(Materials provided Opens)

(** How many elements of a history satisfy a test. *)
Definition countP {A} (f : A → bool) (l : list A) : Z := Z.of_nat (length (filter (λ x, f x = true) l)).

Lemma countP_app {A} (f : A → bool) l1 l2 : countP f (l1 ++ l2) = countP f l1 + countP f l2.
Proof. unfold countP. rewrite filter_app, length_app. lia. Qed.
Lemma countP_one {A} (f : A → bool) x : countP f [x] = if f x then 1 else 0.
Proof. unfold countP. rewrite filter_cons. by destruct (f x). Qed.
Lemma countP_nonneg {A} (f : A → bool) l : 0 ≤ countP f l.
Proof. unfold countP. lia. Qed.
Lemma countP_le_length {A} (f : A → bool) l : countP f l ≤ Z.of_nat (length l).
Proof. unfold countP. pose proof (length_filter (λ x, f x = true) l). lia. Qed.
Lemma countP_weaken {A} (f g : A → bool) l :
  Forall (λ x, f x = true → g x = true) l → countP f l ≤ countP g l.
Proof.
  induction 1 as [|x l Hx _ IH]; [done|]. unfold countP in *. rewrite !filter_cons.
  destruct (f x) eqn:Ef.
  - rewrite (decide_True (P := g x = true)) by auto. simpl. lia.
  - rewrite (decide_False (P := false = true)) by done. case_decide; simpl; lia.
Qed.
Lemma countP_all {A} (f : A → bool) l :
  Forall (λ x, f x = true) l → countP f l = Z.of_nat (length l).
Proof.
  induction 1 as [|x l Hx _ IH]; [done|]. unfold countP in *.
  rewrite filter_cons, decide_True by done. simpl. lia.
Qed.
Lemma countP_none {A} (f : A → bool) l : Forall (λ x, f x = false) l → countP f l = 0.
Proof.
  induction 1 as [|x l Hx _ IH]; [done|]. unfold countP in *. rewrite filter_cons, Hx. done.
Qed.
Lemma countP_filter {A} (f g : A → bool) l :
  (∀ x, f x = true → g x = true) → countP f (filter (λ x, g x = true) l) = countP f l.
Proof.
  intros Hfg. induction l as [|x l IH]; [done|]. unfold countP in *. rewrite !filter_cons.
  destruct (g x) eqn:Eg; destruct (f x) eqn:Ef; simpl;
    rewrite ?filter_cons, ?Ef; simpl; try (rewrite ?Hfg in Eg by done; done); try lia.
Qed.
#[export] Hint Rewrite @countP_app @countP_one : agent.

(** ** Deduplicator *)

Record Deduplicator := mkDedup { seen : gmap string Time; dd_ttl : Duration }.

Definition NewDeduplicator (ttl : Duration) : Deduplicator := mkDedup ∅ ttl.

(** [CheckFor], with the clock reading [now]. *)
Definition CheckFor (now : Time) (key : string) (ttl : Duration) (d : Deduplicator)
  : bool * Deduplicator :=
  match seen d !! key with
  | Some until =>
    if time_Before now until then (false, d)
    else (true, mkDedup (<[key := time_Add now ttl]> (seen d)) (dd_ttl d))
  | None => (true, mkDedup (<[key := time_Add now ttl]> (seen d)) (dd_ttl d))
  end.
Definition Check (now : Time) (key : string) (d : Deduplicator) : bool * Deduplicator :=
  CheckFor now key (dd_ttl d) d.
Definition Reset (key : string) (d : Deduplicator) : Deduplicator :=
  mkDedup (delete key (seen d)) (dd_ttl d).

(** Go's integer division truncates toward zero. *)
Definition cleanupInterval (ttl : Duration) : Duration := Z.quot ttl 2.
(** [cleanup] starts a ticker, which panics on an interval that is not
    positive: [None]. *)
Definition cleanup_start (d : Deduplicator) : option Duration :=
  let every := cleanupInterval (dd_ttl d) in if every <=? 0 then None else Some every.
(** One tick of [cleanup]: drop what has expired. *)
Definition cleanup_sweep (now : Time) (d : Deduplicator) : Deduplicator :=
  mkDedup (filter (λ kv, time_Before now kv.2 = true) (seen d)) (dd_ttl d).

(** ** ActionLimiter *)

Record ActionLimiter := mkLimiter { events : list Time; lim_max : Z; lim_window : Duration }.

Definition NewActionLimiter (max : Z) (window : Duration) : ActionLimiter :=
  mkLimiter [] max window.

Fixpoint drop_before (cutoff : Time) (l : list Time) : list Time :=
  match l with
  | [] => []
  | t :: l' => if time_Before t cutoff then drop_before cutoff l' else l
  end.
Definition prune (now : Time) (l : ActionLimiter) : ActionLimiter :=
  let cutoff := time_Add now (dur_neg (lim_window l)) in
  mkLimiter (drop_before cutoff (events l)) (lim_max l) (lim_window l).

(** [Allow] reads the clock to prune and again to record. *)
Definition Allow (now1 now2 : Time) (l : ActionLimiter) : bool * ActionLimiter :=
  let l := prune now1 l in
  if lim_max l <=? Z.of_nat (length (events l)) then (false, l)
  else (true, mkLimiter (events l ++ [now2]) (lim_max l) (lim_window l)).
Definition Count (now : Time) (l : ActionLimiter) : Z * ActionLimiter :=
  let l := prune now l in (Z.of_nat (length (events l)), l).
Definition Remaining (now : Time) (l : ActionLimiter) : Z * ActionLimiter :=
  let l := prune now l in (Z.max (lim_max l - Z.of_nat (length (events l))) 0, l).

(** ** CircuitBreaker *)

Record CircuitBreaker := mkBreaker {
  cb_actions : gmap string (list Time);
  cb_threshold : Z;
  cb_window : Duration;
  cb_tripped : gmap string Time
}.

Definition NewCircuitBreaker (threshold : Z) (window : Duration) : CircuitBreaker :=
  mkBreaker ∅ (if threshold <=? 0 then 5 else threshold)
    (if window <=? 0 then 1 * hour else window) ∅.

Definition cb_key (ns workload : string) : string := ns +:+ "/" +:+ workload.

Definition cb_reset (key : string) (cb : CircuitBreaker) : CircuitBreaker :=
  mkBreaker (delete key (cb_actions cb)) (cb_threshold cb) (cb_window cb)
    (delete key (cb_tripped cb)).

(** The part of [RecordAndCheck] after the tripped check: prune, record this
    action, compare with the threshold. *)
Definition cb_record (now : Time) (key : string) (cb : CircuitBreaker) : bool * CircuitBreaker :=
  let cutoff := time_Add now (dur_neg (cb_window cb)) in
  let existing := default [] (cb_actions cb !! key) in
  let pruned := filter (λ t, time_After t cutoff = true) existing ++ [now] in
  let actions := <[key := pruned]> (cb_actions cb) in
  if cb_threshold cb <=? Z.of_nat (length pruned)
  then (false, mkBreaker actions (cb_threshold cb) (cb_window cb) (<[key := now]> (cb_tripped cb)))
  else (true, mkBreaker actions (cb_threshold cb) (cb_window cb) (cb_tripped cb)).

Definition RecordAndCheck (now : Time) (ns workload : string) (cb : CircuitBreaker)
  : bool * CircuitBreaker :=
  let key := cb_key ns workload in
  match cb_tripped cb !! key with
  | Some tripTime =>
    if time_Sub now tripTime <? cb_window cb then (false, cb)
    else cb_record now key (cb_reset key cb)
  | None => cb_record now key cb
  end.
Definition IsTripped (now : Time) (ns workload : string) (cb : CircuitBreaker)
  : bool * CircuitBreaker :=
  let key := cb_key ns workload in
  match cb_tripped cb !! key with
  | None => (false, cb)
  | Some tripTime =>
    if cb_window cb <=? time_Sub now tripTime then (false, cb_reset key cb) else (true, cb)
  end.
Definition TrippedWorkloads `{RangeOrder} (now : Time) (cb : CircuitBreaker) : list string :=
  (filter (λ kt, (time_Sub now kt.2 <? cb_window cb) = true) (range_map (cb_tripped cb))).*1.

(Materials provided Closes)

▶ _Prompt_
Your task is an exact transcription of every line above.

▶ _Exercise solution_
(** How many elements of a history satisfy a test. *)
Definition countP {A} (f : A → bool) (l : list A) : Z := Z.of_nat (length (filter (λ x, f x = true) l)).

Lemma countP_app {A} (f : A → bool) l1 l2 : countP f (l1 ++ l2) = countP f l1 + countP f l2.
Proof. unfold countP. rewrite filter_app, length_app. lia. Qed.
Lemma countP_one {A} (f : A → bool) x : countP f [x] = if f x then 1 else 0.
Proof. unfold countP. rewrite filter_cons. by destruct (f x). Qed.
Lemma countP_nonneg {A} (f : A → bool) l : 0 ≤ countP f l.
Proof. unfold countP. lia. Qed.
Lemma countP_le_length {A} (f : A → bool) l : countP f l ≤ Z.of_nat (length l).
Proof. unfold countP. pose proof (length_filter (λ x, f x = true) l). lia. Qed.
Lemma countP_weaken {A} (f g : A → bool) l :
  Forall (λ x, f x = true → g x = true) l → countP f l ≤ countP g l.
Proof.
  induction 1 as [|x l Hx _ IH]; [done|]. unfold countP in *. rewrite !filter_cons.
  destruct (f x) eqn:Ef.
  - rewrite (decide_True (P := g x = true)) by auto. simpl. lia.
  - rewrite (decide_False (P := false = true)) by done. case_decide; simpl; lia.
Qed.
Lemma countP_all {A} (f : A → bool) l :
  Forall (λ x, f x = true) l → countP f l = Z.of_nat (length l).
Proof.
  induction 1 as [|x l Hx _ IH]; [done|]. unfold countP in *.
  rewrite filter_cons, decide_True by done. simpl. lia.
Qed.
Lemma countP_none {A} (f : A → bool) l : Forall (λ x, f x = false) l → countP f l = 0.
Proof.
  induction 1 as [|x l Hx _ IH]; [done|]. unfold countP in *. rewrite filter_cons, Hx. done.
Qed.
Lemma countP_filter {A} (f g : A → bool) l :
  (∀ x, f x = true → g x = true) → countP f (filter (λ x, g x = true) l) = countP f l.
Proof.
  intros Hfg. induction l as [|x l IH]; [done|]. unfold countP in *. rewrite !filter_cons.
  destruct (g x) eqn:Eg; destruct (f x) eqn:Ef; simpl;
    rewrite ?filter_cons, ?Ef; simpl; try (rewrite ?Hfg in Eg by done; done); try lia.
Qed.
#[export] Hint Rewrite @countP_app @countP_one : agent.

(** ** Deduplicator *)

Record Deduplicator := mkDedup { seen : gmap string Time; dd_ttl : Duration }.

Definition NewDeduplicator (ttl : Duration) : Deduplicator := mkDedup ∅ ttl.

(** [CheckFor], with the clock reading [now]. *)
Definition CheckFor (now : Time) (key : string) (ttl : Duration) (d : Deduplicator)
  : bool * Deduplicator :=
  match seen d !! key with
  | Some until =>
    if time_Before now until then (false, d)
    else (true, mkDedup (<[key := time_Add now ttl]> (seen d)) (dd_ttl d))
  | None => (true, mkDedup (<[key := time_Add now ttl]> (seen d)) (dd_ttl d))
  end.
Definition Check (now : Time) (key : string) (d : Deduplicator) : bool * Deduplicator :=
  CheckFor now key (dd_ttl d) d.
Definition Reset (key : string) (d : Deduplicator) : Deduplicator :=
  mkDedup (delete key (seen d)) (dd_ttl d).

(** Go's integer division truncates toward zero. *)
Definition cleanupInterval (ttl : Duration) : Duration := Z.quot ttl 2.
(** [cleanup] starts a ticker, which panics on an interval that is not
    positive: [None]. *)
Definition cleanup_start (d : Deduplicator) : option Duration :=
  let every := cleanupInterval (dd_ttl d) in if every <=? 0 then None else Some every.
(** One tick of [cleanup]: drop what has expired. *)
Definition cleanup_sweep (now : Time) (d : Deduplicator) : Deduplicator :=
  mkDedup (filter (λ kv, time_Before now kv.2 = true) (seen d)) (dd_ttl d).

(** ** ActionLimiter *)

Record ActionLimiter := mkLimiter { events : list Time; lim_max : Z; lim_window : Duration }.

Definition NewActionLimiter (max : Z) (window : Duration) : ActionLimiter :=
  mkLimiter [] max window.

Fixpoint drop_before (cutoff : Time) (l : list Time) : list Time :=
  match l with
  | [] => []
  | t :: l' => if time_Before t cutoff then drop_before cutoff l' else l
  end.
Definition prune (now : Time) (l : ActionLimiter) : ActionLimiter :=
  let cutoff := time_Add now (dur_neg (lim_window l)) in
  mkLimiter (drop_before cutoff (events l)) (lim_max l) (lim_window l).

(** [Allow] reads the clock to prune and again to record. *)
Definition Allow (now1 now2 : Time) (l : ActionLimiter) : bool * ActionLimiter :=
  let l := prune now1 l in
  if lim_max l <=? Z.of_nat (length (events l)) then (false, l)
  else (true, mkLimiter (events l ++ [now2]) (lim_max l) (lim_window l)).
Definition Count (now : Time) (l : ActionLimiter) : Z * ActionLimiter :=
  let l := prune now l in (Z.of_nat (length (events l)), l).
Definition Remaining (now : Time) (l : ActionLimiter) : Z * ActionLimiter :=
  let l := prune now l in (Z.max (lim_max l - Z.of_nat (length (events l))) 0, l).

(** ** CircuitBreaker *)

Record CircuitBreaker := mkBreaker {
  cb_actions : gmap string (list Time);
  cb_threshold : Z;
  cb_window : Duration;
  cb_tripped : gmap string Time
}.

Definition NewCircuitBreaker (threshold : Z) (window : Duration) : CircuitBreaker :=
  mkBreaker ∅ (if threshold <=? 0 then 5 else threshold)
    (if window <=? 0 then 1 * hour else window) ∅.

Definition cb_key (ns workload : string) : string := ns +:+ "/" +:+ workload.

Definition cb_reset (key : string) (cb : CircuitBreaker) : CircuitBreaker :=
  mkBreaker (delete key (cb_actions cb)) (cb_threshold cb) (cb_window cb)
    (delete key (cb_tripped cb)).

(** The part of [RecordAndCheck] after the tripped check: prune, record this
    action, compare with the threshold. *)
Definition cb_record (now : Time) (key : string) (cb : CircuitBreaker) : bool * CircuitBreaker :=
  let cutoff := time_Add now (dur_neg (cb_window cb)) in
  let existing := default [] (cb_actions cb !! key) in
  let pruned := filter (λ t, time_After t cutoff = true) existing ++ [now] in
  let actions := <[key := pruned]> (cb_actions cb) in
  if cb_threshold cb <=? Z.of_nat (length pruned)
  then (false, mkBreaker actions (cb_threshold cb) (cb_window cb) (<[key := now]> (cb_tripped cb)))
  else (true, mkBreaker actions (cb_threshold cb) (cb_window cb) (cb_tripped cb)).

Definition RecordAndCheck (now : Time) (ns workload : string) (cb : CircuitBreaker)
  : bool * CircuitBreaker :=
  let key := cb_key ns workload in
  match cb_tripped cb !! key with
  | Some tripTime =>
    if time_Sub now tripTime <? cb_window cb then (false, cb)
    else cb_record now key (cb_reset key cb)
  | None => cb_record now key cb
  end.
Definition IsTripped (now : Time) (ns workload : string) (cb : CircuitBreaker)
  : bool * CircuitBreaker :=
  let key := cb_key ns workload in
  match cb_tripped cb !! key with
  | None => (false, cb)
  | Some tripTime =>
    if cb_window cb <=? time_Sub now tripTime then (false, cb_reset key cb) else (true, cb)
  end.
Definition TrippedWorkloads `{RangeOrder} (now : Time) (cb : CircuitBreaker) : list string :=
  (filter (λ kt, (time_Sub now kt.2 <? cb_window cb) = true) (range_map (cb_tripped cb))).*1.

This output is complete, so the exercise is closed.